SOURCE MATERIAL:
* * * * * * * * *
Lemma GetCompact_val a :
  uint_ok a -> GetCompact a false = Ok (let '(m, n) := compact_parts (lval a) in m + 2 ^ 24 * n).
Proof.
  intros Ha. pose proof (uint_bound a Ha) as Hb. unfold GetCompact. rewrite uint_bits_val by done.
  change ((bit_length (lval a) + 7) / 8) with (byte_length (lval a)).
  set (nC := if byte_length (lval a) <=? 3 then _ else _).
  assert (HnC : nC = top_bytes (lval a)).
  { unfold nC, top_bytes. destruct (Z.eq_dec (lval a) 0) as [Hz|Hz].
    { rewrite Hz. change (byte_length 0 <=? 3) with true. cbn iota.
      rewrite GetLow64_val, Hz by done. done. }
    pose proof (top_bytes_bounds (lval a) ltac:(lia)) as Ht. unfold top_bytes in Ht.
    destruct (byte_length_bounds (lval a) ltac:(lia)) as [Hk Hv].
    destruct (byte_length (lval a) <=? 3) eqn:Hs; bprop.
    - assert (lval a < 256 ^ 3) by (eapply Z.lt_le_trans; [apply Hv|]; apply Z.pow_le_mono_r; lia).
      rewrite GetLow64_val by done. rewrite (Z.mod_small (lval a)) by (simpl in *; lia).
      rewrite Z.shiftl_mul_pow2, pow256 by lia. unfold u32, u64.
      by rewrite (Z.mod_small _ (2 ^ 64)), Z.mod_small by lia.
    - destruct (uint_shr_val a (8 * (byte_length (lval a) - 3)) Ha ltac:(lia)) as [Hok Hsv].
      rewrite GetLow64_val, Hsv, pow256 by (done || lia). unfold u32.
      rewrite (Z.mod_small _ (2 ^ 64)), Z.mod_small by lia. done. }
  rewrite HnC. clear nC HnC. pose proof (compact_parts_bounds (lval a) Hb) as Hparts.
  assert (Ht : flag (top_bytes (lval a)) 0x00800000 = (2 ^ 23 <=? top_bytes (lval a))).
  { rewrite flag_sign. destruct (Z.eq_dec (lval a) 0) as [->|]; [done|].
    pose proof (top_bytes_bounds (lval a) ltac:(lia)) as Htb.
    set (t := top_bytes (lval a)) in *.
    rewrite <- (Z.add_0_l 23), <- Z.div_pow2_bits by lia. simpl Z.add.
    assert (t / 2 ^ 23 = if 2 ^ 23 <=? t then 1 else 0) as ->; [|by case_bool].
    case_bool; bprop; symmetry; [apply Z.div_unique with (t - 2 ^ 23)|apply Z.div_unique with t]; lia. }
  rewrite Ht. unfold compact_parts in *.
  assert (Hfin : forall m n, 0 <= m < 2 ^ 23 -> 0 <= n <= 33 ->
    (if negb (Z.land m (u32 (Z.lnot 0x007fffff)) =? 0) then Abort
     else if negb (n <? 256) then Abort
     else Ok (Z.lor (Z.lor m (Z.shiftl n 24)) 0)) = Ok (E := unit) (m + 2 ^ 24 * n)).
  { intros m n Hm Hn. destruct (land_low m 23) as [Hl|]; [lia|done| |lia].
    change (u32 (Z.lnot 0x007fffff)) with (2 ^ 32 - 2 ^ 23). rewrite Hl. cbn [negb Z.eqb].
    rewrite (proj2 (Z.ltb_lt n 256)) by lia. cbn [negb].
    by rewrite Z.lor_0_r, lor_shiftl_add by lia. }
  destruct (2 ^ 23 <=? top_bytes (lval a)); destruct Hparts as (Hm & Hn & _).
  - rewrite shiftr_8. by apply Hfin.
  - by apply Hfin.
Qed.

(** ** Decoding what was encoded *)

(** What a value loses in the compact format. *)
Definition compact_trunc (v : Z) : Z :=
  let k := Z.max 0 (snd (compact_parts v) - 3) in v / 256 ^ k * 256 ^ k.

Lemma compact_val_parts m n :
  0 <= m < 2 ^ 23 -> 0 <= n -> compact_val (m + 2 ^ 24 * n) = if n <=? 3 then m / 256 ^ (3 - n) else m * 256 ^ (n - 3).
Proof.
  intros Hm Hn. unfold compact_val. rewrite (Z.mul_comm (2 ^ 24)), Z.div_add, Z.div_small by lia.
  replace (m + n * 2 ^ 24) with (m + (2 * n) * 2 ^ 23) by ring. by rewrite Z.mod_add, Z.mod_small by lia.
Qed.

Lemma compact_val_encode v :
  0 <= v < MOD256 ->
  compact_val (let '(m, n) := compact_parts v in m + 2 ^ 24 * n) = compact_trunc v.
Proof.
  intros Hv. pose proof (compact_parts_bounds v Hv) as Hb. unfold compact_trunc.
  destruct (Z.eq_dec v 0) as [->|Hz]; [done|].
  destruct (byte_length_bounds v ltac:(lia)) as [Hk Hbl].
  unfold compact_parts, top_bytes in *. set (k := byte_length v) in *.
  destruct (k <=? 3) eqn:Hk3; bprop.
  - set (t := v * 256 ^ (3 - k)) in *. destruct (2 ^ 23 <=? t) eqn:Ht; destruct Hb as (Hm & Hn & _);
      rewrite compact_val_parts by lia; simpl snd.
    + assert (k = 1 \/ k = 2 \/ k = 3) as [Hk1|[Hk1|Hk1]] by lia; rewrite Hk1 in *; unfold t; simpl;
        rewrite ?Z.div_1_r, ?Z.mul_1_r; try done.
      * rewrite Hk1. change (256 ^ (3 - 1)) with (256 * 256). by rewrite Z.mul_assoc, !Z.div_mul.
      * rewrite Hk1. change (256 ^ (3 - 2)) with 256. by rewrite Z.div_mul.
      * rewrite Hk1. change (256 ^ (3 - 3)) with 1. by rewrite Z.mul_1_r.
    + rewrite (proj2 (Z.leb_le k 3)) by lia. rewrite Z.max_l by lia. unfold t.
      rewrite Z.div_mul by (pose proof (pow256_pos (3 - k)); lia). by rewrite Z.div_1_r, Z.mul_1_r.
  - pose proof (pow256_pos (k - 3) ltac:(lia)).
    destruct (2 ^ 23 <=? _) eqn:Ht; destruct Hb as (Hm & Hn & _);
      rewrite compact_val_parts by lia; simpl snd; rewrite Z.max_r by lia.
    + rewrite (proj2 (Z.leb_gt _ 3)) by lia. replace (k + 1 - 3) with (Z.succ (k - 3)) by lia.
      rewrite Z.pow_succ_r, (Z.mul_comm 256), <- Z.div_div by lia. done.
    + by rewrite (proj2 (Z.leb_gt _ 3)) by lia.
Qed.

(** Normalised parts are read back as they are. *)
Lemma compact_parts_normal m n :
  2 ^ 15 <= m < 2 ^ 23 -> 4 <= n -> compact_parts (m * 256 ^ (n - 3)) = (m, n).
Proof.
  intros Hm Hn. set (v := m * 256 ^ (n - 3)). pose proof (pow256_pos (n - 3) ltac:(lia)) as HP.
  assert (Hsplit : forall e, 0 <= e -> 256 ^ (n - 3 + e) = 256 ^ (n - 3) * 256 ^ e)
    by (intros; by apply Z.pow_add_r; lia).
  destruct (Z.le_gt_cases (2 ^ 16) m) as [Hbig|Hsmall].
  - assert (byte_length v = n) as Hl.
    { apply byte_length_spec; [unfold v; nia|lia|].
      replace (n - 1) with (n - 3 + 2) by lia. replace (256 ^ n) with (256 ^ (n - 3 + 3)) by (f_equal; lia).
      rewrite !Hsplit by lia. unfold v. change (256 ^ 2) with (2 ^ 16). change (256 ^ 3) with (2 ^ 24). nia. }
    unfold compact_parts, top_bytes. rewrite Hl, (proj2 (Z.leb_gt n 3)) by lia.
    unfold v. rewrite Z.div_mul by lia. by rewrite (proj2 (Z.leb_gt _ _)) by lia.
  - replace v with (m * 256 * 256 ^ (n - 4)) in *.
    2: { unfold v. replace (n - 3) with (Z.succ (n - 4)) by lia. rewrite Z.pow_succ_r by lia. ring. }
    pose proof (pow256_pos (n - 4) ltac:(lia)) as HP4.
    assert (byte_length (m * 256 * 256 ^ (n - 4)) = n - 1) as Hl.
    { apply byte_length_spec; [nia|lia|]. replace (n - 1 - 1) with (n - 4 + 2) by lia.
      replace (n - 1) with (n - 4 + 3) by lia. rewrite !Z.pow_add_r by lia. change (256 ^ 2) with (2 ^ 16). change (256 ^ 3) with (2 ^ 24). nia. }
    unfold compact_parts, top_bytes. rewrite Hl.
    assert ((if n - 1 <=? 3 then m * 256 * 256 ^ (n - 4) * 256 ^ (3 - (n - 1))
             else m * 256 * 256 ^ (n - 4) / 256 ^ (n - 1 - 3)) = m * 256) as ->.
    { case_bool; bprop.
      - replace n with 4 by lia. simpl. lia.
      - replace (n - 1 - 3) with (n - 4) by lia. by rewrite Z.div_mul by lia. }
    rewrite (proj2 (Z.leb_le _ _)) by lia. rewrite Z.div_mul by lia. f_equal. lia.
Qed.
* * * * * * * * *
YOUR OBJECTIVE:
Copy the records above exactly, beginning at the line that contains "Lemma compact_val_parts m" and stopping after the line that contains "- set (t := v".

ANSWER TO THIS PROBLEM:
Lemma compact_val_parts m n :
  0 <= m < 2 ^ 23 -> 0 <= n -> compact_val (m + 2 ^ 24 * n) = if n <=? 3 then m / 256 ^ (3 - n) else m * 256 ^ (n - 3).
Proof.
  intros Hm Hn. unfold compact_val. rewrite (Z.mul_comm (2 ^ 24)), Z.div_add, Z.div_small by lia.
  replace (m + n * 2 ^ 24) with (m + (2 * n) * 2 ^ 23) by ring. by rewrite Z.mod_add, Z.mod_small by lia.
Qed.

Lemma compact_val_encode v :
  0 <= v < MOD256 ->
  compact_val (let '(m, n) := compact_parts v in m + 2 ^ 24 * n) = compact_trunc v.
Proof.
  intros Hv. pose proof (compact_parts_bounds v Hv) as Hb. unfold compact_trunc.
  destruct (Z.eq_dec v 0) as [->|Hz]; [done|].
  destruct (byte_length_bounds v ltac:(lia)) as [Hk Hbl].
  unfold compact_parts, top_bytes in *. set (k := byte_length v) in *.
  destruct (k <=? 3) eqn:Hk3; bprop.
  - set (t := v * 256 ^ (3 - k)) in *. destruct (2 ^ 23 <=? t) eqn:Ht; destruct Hb as (Hm & Hn & _);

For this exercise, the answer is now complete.